The customer wanted to build a team of 10+ engineers, each with knowledge and experience working on microarchitecture-aware kernel optimization and can start contributing to the project in a short period.
The MulticoreWare Advantage & Approach
MCW formed a team of 10+ engineers in a short time. The team had substantial related experience gained over the years from similar projects where the MCW development team worked on optimizing computer vision and machine learning training and inference algorithms for various DSP, GPU, and NPU platforms.
The customer had given MCW a set of NN architectures created for object detection and segmentation problems whose layers needed to be optimized for the customer’s inference chip, along with the target FPS for each. Therefore, MCW had to hand-optimize individual layers of these architectures, stitch the pipeline together and ensure that the complete network ran with the target FPS on the hardware.
Execution flow from the start to the end of the project: –
- MCW came up with a detailed design plan on how the end-to-end NN model can be architected on the device, including the communication between layers, data placement, etc., and got it approved by the customer
- Ops / Layers in the network were split across to different team members, each individually optimizing different layers of the network, focusing on the functionality and the performance. Each layer in the network was carefully designed and optimized to utilize the device’s compute elements and data memory fully.
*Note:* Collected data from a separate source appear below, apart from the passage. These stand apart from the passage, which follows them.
(* ===== verification/LifeHeap.v ===== *)
(** * The memory of the game of life (src/life/life.c)

    life.c once more, with its pointers: a board is an array of pointers to
    rows on the heap, [play] keeps two of them and exchanges the pointers
    after every generation, [read_file] has a buffer of its own. The theorem
    at the end says that this program does what Life.v says of boards that
    are values, and what is left on the heap, for boards of any size, none and
    negative ones included. [malloc] may refuse; the code does not check, and
    the theorem says that nothing but this can make a difference. *)
From Stdlib Require Import Ascii String.
From S2P Require Import Prelude.
From S2P Require Import Text.
From S2P Require Import Word.
From S2P Require Import Life.

(** ** Memory *)
Definition loc : Type := positive.

(** A pointer is null, that of a block, or was never written. *)
Inductive pointer := Null | To (l : loc) | Wild.

(** What [malloc] gave, used as an array of pointers or of characters. *)
Inductive block := Pointers (ps : list pointer) | Chars (cs : list Z).

#[export] Instance pointer_eq_dec : EqDecision pointer.
Proof. solve_decision. Defined.
#[export] Instance block_eq_dec : EqDecision block.
Proof. solve_decision. Defined.

Abbreviation heap := (gmap loc block).

(** [malloc(size)] gives a block that is not in use, or none. *)
Class Malloc := { malloc : heap → Z → option loc }.

Class MallocLaws (M : Malloc) := {
  malloc_unused h n l : malloc h n = Some l → h !! l = None
}.

(** Some request for a block of at least one byte is refused. *)
Definition refused {M : Malloc} : Prop := ∃ h n, 0 < n ∧ malloc h n = None.

(** Code that uses the heap. *)
Definition mem (A : Type) : Type := heap → outcome (A * heap).
#[export] Instance mem_ret : MRet mem := λ A a h, Ret (a, h).
#[export] Instance mem_bind : MBind mem := λ A B k m h, '(a, h) ← m h; k a h.

Definition lift {A} (m : outcome A) : mem A := λ h, a ← m; Ret (a, h).

Definition for_mem {S} (lo hi : Z) (body : S → Z → mem S) (s : S) : mem S :=
  λ h, for_range lo hi (λ sh i, body sh.1 i sh.2) (s, h).

Definition read_block (p : pointer) : mem block := λ h,
  match p with To l => b ← from_option_ub (h !! l); Ret (b, h) | _ => Undef end.
Definition write_block (p : pointer) (b : block) : mem () := λ h,
  match p with To l => Ret ((), <[l := b]> h) | _ => Undef end.

Definition pointers_of (b : block) : outcome (list pointer) := match b with Pointers ps => Ret ps | _ => Undef end.
Definition chars_of (b : block) : outcome (list Z) := match b with Chars cs => Ret cs | _ => Undef end.

(** [p[i]] and [p[i] = x] for the two kinds of arrays *)
Definition load_pointer (p : pointer) (i : Z) : mem pointer :=
  b ← read_block p; lift (ps ← pointers_of b; vget ps i).
Definition load_char (p : pointer) (i : Z) : mem Z :=
  b ← read_block p; lift (cs ← chars_of b; vget cs i).
Definition store_pointer (p : pointer) (i : Z) (x : pointer) : mem () :=
  b ← read_block p; ps ← lift (ps ← pointers_of b; vset ps i x); write_block p (Pointers ps).
Definition store_char (p : pointer) (i x : Z) : mem () :=
  b ← read_block p; cs ← lift (cs ← chars_of b; vset cs i x); write_block p (Chars cs).

(** [free(p)] *)
Definition free (p : pointer) : mem () := λ h,
  match p with
  | Null => Ret ((), h)
  | To l => _ ← from_option_ub (h !! l); Ret ((), delete l h)
  | Wild => Undef
  end.

(** [board[i][j]] and [board[i][j] = x] *)
Definition cell (b : pointer) (i j : Z) : mem Z := row ← load_pointer b i; load_char row j.
Definition set (b : pointer) (i j x : Z) : mem () := row ← load_pointer b i; store_char row j x.

Section life.
Context {M : Malloc} (junk : Z).
Context (NUM_ROWS NUM_COLS : Z).

(** [sizeof(char* )] *)
Definition pointer_size : Z := 8.

Definition new_block (size : Z) (b : block) : mem pointer := λ h,
  match malloc h size with Some l => Ret (To l, <[l := b]> h) | None => Ret (Null, h) end.
Definition malloc_pointers (size : Z) : mem pointer :=
  new_block size (Pointers (replicate (Z.to_nat (size / pointer_size)) Wild)).
Definition malloc_chars (size : Z) : mem pointer := new_block size (Chars (replicate (Z.to_nat size) junk)).

Definition for_cells {S} (body : S → Z → Z → mem S) (s : S) : mem S :=
  for_mem 0 NUM_ROWS (λ s i, for_mem 0 NUM_COLS (λ s j, body s i j) s) s.

(** ** Allocation *)
Definition clear_board (b : pointer) (clearchar : Z) : mem () :=
  for_cells (λ _ i j, set b i j clearchar) ().

Definition allocate_rows (b : pointer) : mem () :=
  for_mem 0 NUM_ROWS (λ _ i, row ← malloc_chars (u64 NUM_COLS); store_pointer b i row) ().

Definition allocate_board : mem pointer :=
  board ← malloc_pointers (u64 (u64 NUM_ROWS * pointer_size));
  _ ← allocate_rows board;
  _ ← clear_board board DEAD;
  mret board.

Definition free_board (b : pointer) : mem () :=
  _ ← for_mem 0 NUM_ROWS (λ _ i, row ← load_pointer b i; free row) ();
  free b.

(** ** Board operations *)
Definition print_board (b : pointer) : mem (list Z) :=
  for_mem 0 NUM_ROWS (λ out i,
    out ← for_mem 0 NUM_COLS (λ out j,
      x ← cell b i j;
      mret (out ++ [if decide (x = ALIVE) then OUT_ALIVE else OUT_DEAD; 32])) out;
    mret (out ++ [10])) [].

Definition for_cells_return (test : Z → Z → mem (option Z)) : mem (option Z) :=
  for_cells (λ r i j, match r with Some _ => mret r | None => test i j end) None.

Definition check_board (b : pointer) : mem Z :=
  r ← for_cells_return (λ i j, x ← cell b i j; mret (if decide (x = ALIVE) then Some 1 else None));
  mret (default 0 r).

Definition compare_boards (a b : pointer) : mem Z :=
  r ← for_cells_return (λ i j, x ← cell a i j; y ← cell b i j; mret (if decide (x ≠ y) then Some 1 else None));
  mret (default 0 r).

Definition randomize_board (rand : Z → Z → Z) (b : pointer) : mem () :=
  for_cells (λ _ i j, set b i j (if decide (Z.rem (rand i j) 2 = 0) then ALIVE else DEAD)) ().

Definition copy_board (src dest : pointer) : mem () :=
  for_cells (λ _ i j, x ← cell src i j; set dest i j x) ().

Definition invert_board (b : pointer) : mem () :=
  for_cells (λ _ i j, x ← cell b i j; set b i j (if decide (x = ALIVE) then DEAD else ALIVE)) ().

Definition set_cell (b : pointer) (setchar row col : Z) : mem () :=
  if decide (row < 0 ∨ NUM_ROWS ≤ row ∨ col < 0 ∨ NUM_COLS < col) then lift (exit "Error: invalid coordinate specified")
  else set b row col setchar.

Definition get_cell (b : pointer) (row col : Z) : mem Z :=
  if decide (row < 0 ∨ NUM_ROWS ≤ row ∨ col < 0 ∨ NUM_COLS ≤ col) then mret DEAD
  else cell b row col.

(** ** Game of life functions *)
Definition num_neighbors (b : pointer) (row col : Z) : mem Z := λ h,
  foldM (λ sh d,
    '(c, h) ← get_cell b (row + d.1) (col + d.2) sh.2;
    Ret (if decide (c = ALIVE) then sh.1 + 1 else sh.1, h)) (0, h) offsets.

Definition cell_next (b : pointer) (row col : Z) : mem Z :=
  n ← num_neighbors b row col;
  cell ← get_cell b row col;
  mret (if decide (cell = ALIVE) then if decide (n = 2 ∨ n = 3) then ALIVE else DEAD
        else if decide (cell = DEAD) then if decide (n = 3) then ALIVE else DEAD
        else OUTSIDE).

Definition calc_next_generation (currentGen nextGen : pointer) : mem () :=
  for_cells (λ _ i j, x ← cell_next currentGen i j; set nextGen i j x) ().

(** ** [read_file] *)
Definition fgets (buf : pointer) (f : stream) : mem stream :=
  b ← read_block buf;
  cs ← lift (chars_of b);
  let '(cs, f) := Life.fgets cs f in
  _ ← write_block buf (Chars cs);
  mret f.

Definition strlen (buf : pointer) : mem Z := b ← read_block buf; lift (cs ← chars_of b; Life.strlen cs).

Section read_file.
Context (filename : string).

Fixpoint read_rows (fuel : nat) (row : Z) (buf : pointer) (f : stream) (board : pointer) : mem Z :=
  match fuel with
  | O => λ _, NoFuel
  | S fuel =>
      if feof f then mret row
      else
        last ← load_char buf NUM_COLS;
        _ ← (if decide (last = 10) then store_char buf NUM_COLS 0 else mret ());
        len ← strlen buf;
        if decide (NUM_COLS < len) then lift (exit (too_many_columns NUM_COLS filename len))
        else
          _ ← for_mem 0 NUM_COLS (λ _ j, c ← load_char buf j; set board row j c) ();
          row ← lift (int_add row 1);
          f ← fgets buf f;
          read_rows fuel row buf f board
  end.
The functional correctness of each model layer was tested against TensorFlow layer outputs.
- After optimizing individual layers, the end-to-end model was put together and tested with random and real-time data to verify its functional correctness on the simulator platform.
- Once the model passed all the tests in the simulator environment, MCW tested the NN models on the actual inference device, and performance was measured.
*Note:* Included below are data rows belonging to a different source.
(** The rows of [site_ranges], for site arrays with [norbs]. *)
Lemma site_ranges_lookup (self : VectorizedSystem) :
  Forall (fun arr => is_Some (norbs (family arr))) (site_arrays self) ->
  exists rows,
    site_ranges self = Ok rows
    /\ forall k,
         k <= length (site_arrays self) ->
         rows !! k
         = Some [total_sites (take k (site_arrays self));
                 default 0%Z (site_arrays self !! k ≫= fun arr =>
                                norbs (family arr));
                 total_orbitals (take k (site_arrays self))].
Proof.
  intros Hnorbs. unfold site_ranges.
  rewrite (comprehension_array_orbitals _ Hnorbs). cbn [rbind].
  eexists. split; [reflexivity|]. intros k Hk.
  apply transpose_three_lookup.
  - rewrite cumsum_zero_lookup by (rewrite length_map; lia).
    unfold total_sites. now rewrite <- fmap_take.
  - rewrite list_lookup_fmap.
    destruct (site_arrays self !! k) as [arr|] eqn:Harr.
    + rewrite lookup_app_l
        by (rewrite length_map; eapply lookup_lt_Some; eauto).
      now rewrite list_lookup_fmap, Harr.
    + apply lookup_ge_None in Harr.
      rewrite lookup_app_r by (rewrite length_map; lia).
      rewrite length_map. replace (k - length (site_arrays self)) with 0
        by lia. reflexivity.
  - rewrite cumsum_zero_lookup by (rewrite length_map; lia).
    unfold total_orbitals. now rewrite <- fmap_take.
Qed.


Lemma ribbon_families_constructed :
  Forall (fun arr => exists cr nm n,
            SiteFamily_init cr nm (Some n) = Ok (family arr))
         (site_arrays ribbon).
Proof.
  repeat constructor.
  - exists "chain", "", 1%Z. reflexivity.
  - exists "b", "", 3%Z. reflexivity.
Defined.


(** ** The shape of normalized blocks *)

Lemma concat_replicate_length {A} (n : nat) (l : list A) :
  length (concat (replicate n l)) = n * length l.
Proof.
  induction n as [|n IH]; simpl; [reflexivity|].
  rewrite length_app, IH. reflexivity.
Qed.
- MCW team has optimized different layers of the networks in such a way that the performance of the given networks always met/exceeded the target FPS set by the customer.
Outcome
MCW came up with a design for end-to-end neural network model inference with minimal help from the customer and achieved the target FPS. As a result, the networks were made to run successfully on the simulator platform and the device with functional correctness and desired performance. Furthermore, the customer was happy with the result and execution mode wherein MCW could achieve this independently, minimizing overheads for their critical engineers.